À neuf heures pile, Watsinski sortit, comme par hasard, d’une réflexion profonde, regarda rapidement autour de lui et demanda de sa voix fluette mais nettement autoritaire:

— Qui a raté l’émission d’hier soir?

Les membres de l’équipe échangèrent des regards qui semblaient vouloir dire: «Ne compte pas sur nous pour l’avouer.»

Watsinski grimaça un sourire satisfait et enchaîna:

— C’est exactement ce que nous attendons de vous. (Il ajouta avec une pointe de fierté dans la voix:) J’ai personnellement travaillé à la fabrication de cette émission, vous savez?

Passant de la coquetterie au professionnalisme, il annonça:

— Vos collègues des 6e et 7e échelons ont passé la matinée à faire et à dépouiller des sondages. Ceux-ci ont révélé que la quasi-totalité des gens interrogés ont vu l’émission, que l’opinion publique se passionne pour Ganymède. Conclusion: l’intérêt existe, il ne reste plus qu’à le canaliser! Est-ce clair et limpide?

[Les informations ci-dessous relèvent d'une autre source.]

(** * LoadImageMetadata: the image loader node and the metadata reporter node

    A shallow embedding of the two ComfyUI custom nodes of the repository,
    [LoadImageWithMetadata] (load_image_with_metadata.py) and
    [FinalMetadataReporter] (final_metadata_reporter.py), followed by the
    properties their specification states about them.

    Python objects are modelled by the JSON-shaped type [value]; a [dict] is
    an association list in insertion order, which is the order Python
    iterates it in.  A call that can raise returns an [outcome].  The
    libraries the nodes call into are interfaces, one field per function
    called: [Runtime] (json, and the text of an exception), [Imaging] (PIL)
    and [Host] (folder_paths, hashlib); the file system a call runs in is a
    record of what [os], [open] and [Image.open] answer. *)

From Stdlib Require Import ZArith List String Ascii Bool Lia Permutation.
From Stdlib Require Import DecimalString.
Import ListNotations.
Open Scope string_scope.
Open Scope Z_scope.

(** ** Python values *)

#[local] Set Warnings "-register-all".

Inductive value : Type :=
| VNone
| VBool (b : bool)
| VInt (n : Z)
| VFloat (repr : string)          (* a float, carried by its repr() *)
| VStr (s : string)
| VList (items : list value)
| VDict (items : list (string * value)).

Inductive pytype : Type :=
| TNoneType | TBool | TInt | TFloat | TStr | TList | TDict.

Definition type_of (v : value) : pytype :=
  match v with
  | VNone => TNoneType
  | VBool _ => TBool
  | VInt _ => TInt
  | VFloat _ => TFloat
  | VStr _ => TStr
  | VList _ => TList
  | VDict _ => TDict
  end.

(** ** Exceptions *)

Inductive exn : Type :=
| AttributeError (t : pytype) (attr : string)  (* 't' object has no attribute 'attr' *)
| TypeError_not_iterable (t : pytype)          (* k in x, x not a container *)
| TypeError_not_subscriptable (t : pytype)     (* x[k], x has no [] *)
| TypeError_bad_index (t : pytype)             (* x['k'], x a list or a str *)
| TypeError_unhashable (t : pytype)            (* d.get(x), x a list or a dict *)
| KeyError (k : string)
| JSONDecodeError (msg : string)
| FileNotFoundError (path : string)
| PermissionError (path : string)
| IsADirectoryError (path : string)
| OtherException (cls msg : string).           (* any other subclass of Exception *)

Inductive outcome (A : Type) : Type :=
| Returned (a : A)
| Raised (e : exn).

Arguments Returned {A} a.
Arguments Raised {A} e.

Definition bind {A B : Type} (m : outcome A) (k : A -> outcome B) : outcome B :=
  match m with
  | Returned a => k a
  | Raised e => Raised e
  end.

Declare Scope py_scope.
Delimit Scope py_scope with py.
Notation "x <- m ;; k" := (bind m (fun x => k))
  (at level 100, m at next level, right associativity) : py_scope.
Notation "' p <- m ;; k" := (bind m (fun p => k))
  (at level 100, p pattern, m at next level, right associativity) : py_scope.
Open Scope py_scope.

(** ** Characters and strings *)

Definition is_upper (c : ascii) : bool :=
  let n := nat_of_ascii c in (Nat.leb 65 n && Nat.leb n 90)%bool.

Definition is_lower (c : ascii) : bool :=
  let n := nat_of_ascii c in (Nat.leb 97 n && Nat.leb n 122)%bool.

Definition to_lower (c : ascii) : ascii :=
  if is_upper c then ascii_of_nat (nat_of_ascii c + 32) else c.

Definition to_upper (c : ascii) : ascii :=
  if is_lower c then ascii_of_nat (nat_of_ascii c - 32) else c.

Fixpoint string_map (f : ascii -> ascii) (s : string) : string :=
  match s with
  | EmptyString => EmptyString
  | String c s' => String (f c) (string_map f s')
  end.

(** [s.lower()], on the ASCII letters. *)
Definition lower (s : string) : string := string_map to_lower s.

(** [s.replace(a, b)] for one-character [a] and [b]. *)
Definition replace_char (a b : ascii) (s : string) : string :=
  string_map (fun c => if Ascii.eqb c a then b else c) s.

(** [s.title()], on the ASCII letters: a letter that follows a letter is
    lowered, any other letter is raised. *)
Fixpoint title_from (previous_is_cased : bool) (s : string) : string :=
  match s with
  | EmptyString => EmptyString
  | String c s' =>
      let cased := (is_upper c || is_lower c)%bool in
      String (if previous_is_cased then to_lower c else to_upper c)
             (title_from cased s')
  end.

Definition title (s : string) : string := title_from false s.

(** [s.startswith(p)] *)
Definition startswith (s p : string) : bool := String.prefix p s.

Fixpoint string_rev_onto (s acc : string) : string :=
  match s with
  | EmptyString => acc
  | String c s' => string_rev_onto s' (String c acc)
  end.

Definition string_rev (s : string) : string := string_rev_onto s EmptyString.

(** [s.endswith(p)] *)
Definition endswith (s p : string) : bool :=
  String.prefix (string_rev p) (string_rev s).

(** [p in s] for two strings. *)
Definition is_substring (p s : string) : bool :=
  match String.index 0 p s with
  | Some _ => true
  | None => false
  end.

(** [sep.join(l)] *)
Definition join (sep : string) (l : list string) : string := String.concat sep l.

(** [s[:-1]] *)
Fixpoint drop_last (s : string) : string :=
  match s with
  | EmptyString => EmptyString
  | String c EmptyString => EmptyString
  | String c s' => String c (drop_last s')
  end.

Definition str_of_Z (n : Z) : string := NilZero.string_of_int (Z.to_int n).

Definition char (n : nat) : string := String (ascii_of_nat n) EmptyString.

Definition squote : string := char 39.
Definition backslash : string := char 92.
Definition newline : string := char 10.

Definition hex_digit (n : nat) : string :=
  char (if Nat.ltb n 10 then 48 + n else 87 + n).

Definition hex_byte (n : nat) : string :=
  hex_digit (Nat.div n 16) ++ hex_digit (Nat.modulo n 16).

Fixpoint has_char (a : ascii) (s : string) : bool :=
  match s with
  | EmptyString => false
  | String c s' => (Ascii.eqb c a || has_char a s')%bool
  end.

(** [repr(s)] of a str: single quotes unless the text holds one and no
    double quote; backslash, the quote and the control characters are
    escaped.  Bytes above 127 stand for printable characters and are kept. *)
Definition repr_char (quote : ascii) (c : ascii) : string :=
  let n := nat_of_ascii c in
  if (Ascii.eqb c quote || Nat.eqb n 92)%bool then backslash ++ String c EmptyString
  else if Nat.eqb n 9 then backslash ++ "t"
  else if Nat.eqb n 10 then backslash ++ "n"
  else if Nat.eqb n 13 then backslash ++ "r"
  else if (Nat.ltb n 32 || Nat.eqb n 127)%bool then backslash ++ "x" ++ hex_byte n
  else String c EmptyString.

Fixpoint repr_chars (quote : ascii) (s : string) : string :=
  match s with
  | EmptyString => EmptyString
  | String c s' => repr_char quote c ++ repr_chars quote s'
  end.

Definition repr_str (s : string) : string :=
  let quote :=
    if (has_char (ascii_of_nat 39) s && negb (has_char (ascii_of_nat 34) s))%bool
    then ascii_of_nat 34 else ascii_of_nat 39 in
  String quote (repr_chars quote s) ++ String quote EmptyString.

Il leva un sourcil interrogateur vers l’assistance comme pour attendre leurs réactions, mais sans donner le temps à quiconque de parler:

— Désormais, vous travaillerez sous mes ordres! Décision du patron. Des questions?

Silence.

— Bien. Maintenant, nous avons une heure pour trouver des concepts. J’attends les suggestions.

Kennedy se surprit à lever la main le premier pour déclarer d’une voix mal assurée:

— J’ai quelques idées générales, rien de bien défini, mais je…

Sur un ton irrité Watsinski coupa:

— Je ne vous demande pas de me proposer une stratégie, mais des concepts; vu?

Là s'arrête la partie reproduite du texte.